Top will be Cedar that has quite a bit of colour to it. This set rings like you would not believe. Really nice sound.

Neck is Mahogany with Mad Rosewood fingerboard bound with East Indian Rosewood. Fret markers are Cuban Mahogany. Back centre strip is made up of Maple, EIR, Mahogany, Cherry, Sycamore.

Here's the pic's so far.

Neil


----------



## neogardguitar (Dec 6, 2007)




----------



## Budda (May 29, 2007)

that looks sweet! I see you're local as well 

How long have you been building acoustic guitars?


----------



## neogardguitar (Dec 6, 2007)

Hey Budda

Yes, I live just outside of London.

Been building a couple years now.

Neil


----------



## Jim DaddyO (Mar 20, 2009)

beautiful pieces of wood!


----------



## bagpipe (Sep 19, 2006)

Looks awesome so far - nice work.

Regarding the pic of the body jig above, is that jig adjustable for different body sizes, or do you need an individual jig for every body size?


----------



## neogardguitar (Dec 6, 2007)

Hi Bagpipe

The guitar form jig there is not adjustable. But it's easy enough to make them adjustable. By adding pieces in the middle you can make the upper or lower bout wider.
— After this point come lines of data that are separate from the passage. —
(** * The dashboard data pipeline of msr_dashboard_clasping

    A shallow embedding of the data-transformation functions of the two
    script files of the repository, [src/Code.js] and the second script file
    (kept here as [Part000]), and the properties the specification states
    about them; then the pipeline around them ([getDataForDashboard]), the
    missing-dates report, the sheets of the exports and the cleanup list,
    with the properties the code itself shows.

    The script runs on Google Apps Script; calls into that platform
    ([Utilities.parseDate], [Utilities.formatDate], the [Date] constructor,
    [String.prototype.localeCompare], [Array.prototype.sort], [parseFloat],
    [Number.prototype.toFixed]) are collected in the record [Platform] and
    every function of the script is a function of a platform.  Logging has no
    effect on any returned value and is left out. *)

From Stdlib Require Import ZArith QArith Qround Qabs List String Ascii Bool.
From Stdlib Require Import Lia Lqa Permutation Sorted OrderedTypeEx PeanoNat DecimalString.
Import ListNotations.

Local Open Scope string_scope.
Local Open Scope Z_scope.

(** ** Values *)

(** An underlying cell value as [getValues()] hands it over.  A [Date] holds
    a time value in milliseconds, or no time value when it is an invalid
    date; numbers are exact rationals (the rounding of IEEE doubles is not
    part of the model). *)
Inductive value : Type :=
| VUndefined
| VNull
| VBool (b : bool)
| VNum (x : Q)
| VStr (s : string)
| VDate (t : option Z).

(** A display cell as [getDisplayValues()] hands it over: a string; the
    script also guards against [null] and [undefined]. *)
Inductive cell : Type :=
| CUndefined
| CNull
| CText (s : string).

(** What a call of [Utilities.parseDate] can do: raise, or return a [Date]
    (with or without a time value). *)
Inductive parsed : Type :=
| Raised
| Parsed (t : option Z).

(** A function of the script either returns or lets an exception escape. *)
Inductive outcome (A : Type) : Type :=
| Returned (a : A)
| Threw (msg : string).
Arguments Returned {A} a.
Arguments Threw {A} msg.

Definition bind {A B : Type} (m : outcome A) (f : A -> outcome B) : outcome B :=
  match m with
  | Returned a => f a
  | Threw msg => Threw msg
  end.

(** ** The platform *)

Record Platform : Type := {
  (** [Session.getScriptTimeZone()] *)
  sessionTimeZone : string;
  (** [Utilities.parseDate(text, timeZone, format)] *)
  utilParseDate : string -> string -> string -> parsed;
  (** [Utilities.formatDate(date, timeZone, format)] on a valid date; [None]
      when it raises *)
  utilFormatDate : Z -> string -> string -> option string;
  (** [new Date(text).getTime()] *)
  dateOfString : string -> option Z;
  (** [new Date(year, month, day).getTime()], an argument being [None] when
      it is NaN *)
  dateOfFields : option Z -> option Z -> option Z -> option Z;
  (** [getFullYear()] and [getTimezoneOffset()] of a valid date *)
  getFullYear : Z -> Z;
  getTimezoneOffset : Z -> Z;
  (** the sign of [a.localeCompare(b)] *)
  localeCompare : string -> string -> comparison;
  (** [array.sort(compare)], the comparator giving the sign of its result *)
  arraySort : forall A : Type, (A -> A -> comparison) -> list A -> list A;
  (** [parseFloat(text)], [None] for NaN *)
  parseFloat : string -> option Q;
  (** [x.toFixed(1)] *)
  toFixed1 : Q -> string
}.

(** ** Strings, numbers and dates of the language *)

Definition isWhiteSpace (a : ascii) : bool :=
  let n := nat_of_ascii a in
  ((9 <=? n)%nat && (n <=? 13)%nat) || (n =? 32)%nat.

Fixpoint trimStart (s : string) : string :=
  match s with
  | EmptyString => EmptyString
  | String a r => if isWhiteSpace a then trimStart r else s
  end.

Fixpoint trimEnd (s : string) : string :=
  match s with
  | EmptyString => EmptyString
  | String a r =>
      match trimEnd r with
      | EmptyString => if isWhiteSpace a then EmptyString else String a EmptyString
      | r' => String a r'
      end
  end.

(** [s.trim()], strings being byte strings and white space the ASCII one. *)
Definition trim (s : string) : string := trimEnd (trimStart s).

Definition Qltb (x y : Q) : bool := negb (Qle_bool y x).

Definition Qtrunc (x : Q) : Z :=
  if Qle_bool 0 x then Qfloor x else Qceiling x.

Definition maxTime : Z := 8640000000000000.

(** The time value of [new Date(x)] for a finite number [x]. *)
Definition timeClip (x : Q) : option Z :=
  if Qle_bool (Qabs x) (inject_Z maxTime) then Some (Qtrunc x) else None.

(** ** Configuration *)

Definition SHEET_NAME : string := "Dashboard".
Definition HEADER_ROWS : nat := 1.
Definition SCRIPT_TIMEZONE : string := "GMT+5:30".

Definition COL_DAY : nat := 1.
Definition COL_DATE : nat := 2.
Definition COL_CENTRE : nat := 3.
Definition COL_SANGAT : nat := 4.
Definition COL_MODE : nat := 5.
Definition COL_NAME : nat := 6.
Definition COL_ARRIVAL : nat := 7.
Definition COL_SATSANG : nat := 8.
Definition COL_SAINT : nat := 9.
Definition COL_BOOK : nat := 10.
Definition COL_START : nat := 11.
Definition COL_END : nat := 12.

Record column : Type := { key : string; index : nat }.

Definition eventDetailColumns : list column :=
  [ {| key := "totalSangat"; index := COL_SANGAT - 1 |};
    {| key := "mode"; index := COL_MODE - 1 |};
    {| key := "name"; index := COL_NAME - 1 |};
    {| key := "arrival"; index := COL_ARRIVAL - 1 |};
    {| key := "satsang"; index := COL_SATSANG - 1 |};
    {| key := "saint"; index := COL_SAINT - 1 |};
    {| key := "book"; index := COL_BOOK - 1 |};
    {| key := "start"; index := COL_START - 1 |};
    {| key := "end"; index := COL_END - 1 |} ].

Definition specialEventHeaders : list column :=
  [ {| key := "date"; index := COL_DATE - 1 |};
    {| key := "day"; index := COL_DAY - 1 |};
    {| key := "centre"; index := COL_CENTRE - 1 |} ] ++ eventDetailColumns.

Definition customCentreOrder : list string :=
  [ "ALWAR"; "ALWAR-2"; "BEHROR"; "BHIWADI"; "BHOJRAJKA"; "CHIKANI"; "DESULA";
    "FATEHPUR"; "GOBINDGARH"; "GUNTASHAPUR"; "HALDEENA"; "HAZIPUR";
    "JHALATALA"; "KARANA"; "KARNIKOT"; "KASBA DEHRA"; "KAYSA"; "KHAIRTHAL";
    "KISHANGARH BAS"; "LAXMANGARH"; "MUBARIKPUR"; "MUNDAWAR"; "PAHADI";
    "PARVENI"; "PAWTI"; "PEPEAL KHERA"; "PRATAPGARH"; "RAJGARH"; "RAMGARH";
    "RATA KHURD"; "SHAHBAD"; "SHAJHANPUR"; "TAPUKARA"; "TATARPUR" ].

Definition boldCentres : list string :=
  [ "ALWAR"; "ALWAR-2"; "RAMGARH"; "KHAIRTHAL"; "CHIKANI" ].

(** [list.includes(s)] *)
Definition includes (l : list string) (s : string) : bool :=
  existsb (String.eqb s) l.

(** ** Objects used as maps *)

(** An object of the script that serves as a map: its own properties in the
    order of their creation.  Only own properties are modelled; a key that
    names a property inherited from [Object.prototype] is outside the model. *)
Definition jsobject (V : Type) : Type := list (string * V).

Section Objects.
Context {V : Type}.

(** [o[k]], [None] for [undefined] *)
Fixpoint getProp (k : string) (o : jsobject V) : option V :=
  match o with
  | [] => None
  | (k', v) :: rest => if (k' =? k)%string then Some v else getProp k rest
  end.

(** [o[k] = v]: an existing property keeps its place. *)
Fixpoint setProp (k : string) (v : V) (o : jsobject V) : jsobject V :=
  match o with
  | [] => [(k, v)]
  | (k', v') :: rest =>
      if (k' =? k)%string then (k, v) :: rest else (k', v') :: setProp k v rest
  end.
End Objects.

Definition digitValue (a : ascii) : option N :=
  let n := N_of_ascii a in
  if ((48 <=? n) && (n <=? 57))%N then Some (n - 48)%N else None.

Fixpoint digitsValue (acc : N) (s : string) : option N :=
  match s with
  | EmptyString => Some acc
  | String a r =>
      match digitValue a with
      | Some d => digitsValue (10 * acc + d)%N r
      | None => None
      end
  end.

(** The array index a property key denotes, if it is the canonical decimal
    form of an integer below 2^32 - 1. *)
Definition arrayIndex (s : string) : option N :=
  match s with
  | EmptyString => None
  | String "0" EmptyString => Some 0%N
  | String "0" _ => None
  | _ =>
      match digitsValue 0 s with
      | Some n => if (n <=? 4294967294)%N then Some n else None
      | None => None
      end
  end.

Fixpoint insertIndexKey (n : N) (k : string) (l : list (N * string))
  : list (N * string) :=
  match l with
  | [] => [(n, k)]
  | (m, k') :: rest =>
      if (n <=? m)%N then (n, k) :: l else (m, k') :: insertIndexKey n k rest
  end.

Fixpoint indexKeys (keys : list string) : list (N * string) :=
  match keys with
  | [] => []
  | k :: rest =>
      match arrayIndex k with
      | Some n => insertIndexKey n k (indexKeys rest)
      | None => indexKeys rest
      end
  end.

Definition isIndexKey (k : string) : bool :=
  match arrayIndex k with Some _ => true | None => false end.

(** [Object.keys(o)]: the keys that are array indices in ascending numeric
    order, then the other keys in the order of their creation. *)
Definition ownKeys {V : Type} (o : jsobject V) : list string :=
  let keys := map fst o in
  map snd (indexKeys keys) ++ filter (fun k => negb (isIndexKey k)) keys.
I have one mould like that.

Neil


----------



## Budda (May 29, 2007)

if you do the work on weekends, i'd love to see your shop and see your other builds, maybe watch progress on this one. I know a bit about electrics but my acoustic knowledge is lacking.


----------



## Mike Potvin (Apr 30, 2009)

Neil, that looks great! You do very clean work (no that's not a shot at your clean shop pic in the other thread :smile: ). I hope your planning to continue posting pics as you progress.

Mike


----------



## shoretyus (Jan 6, 2007)

We want more..... get that shop dirty.. fast... Like the fretmarkers...


----------



## neogardguitar (Dec 6, 2007)

Well, didn't get tons done on the weekend but here's a few more pics.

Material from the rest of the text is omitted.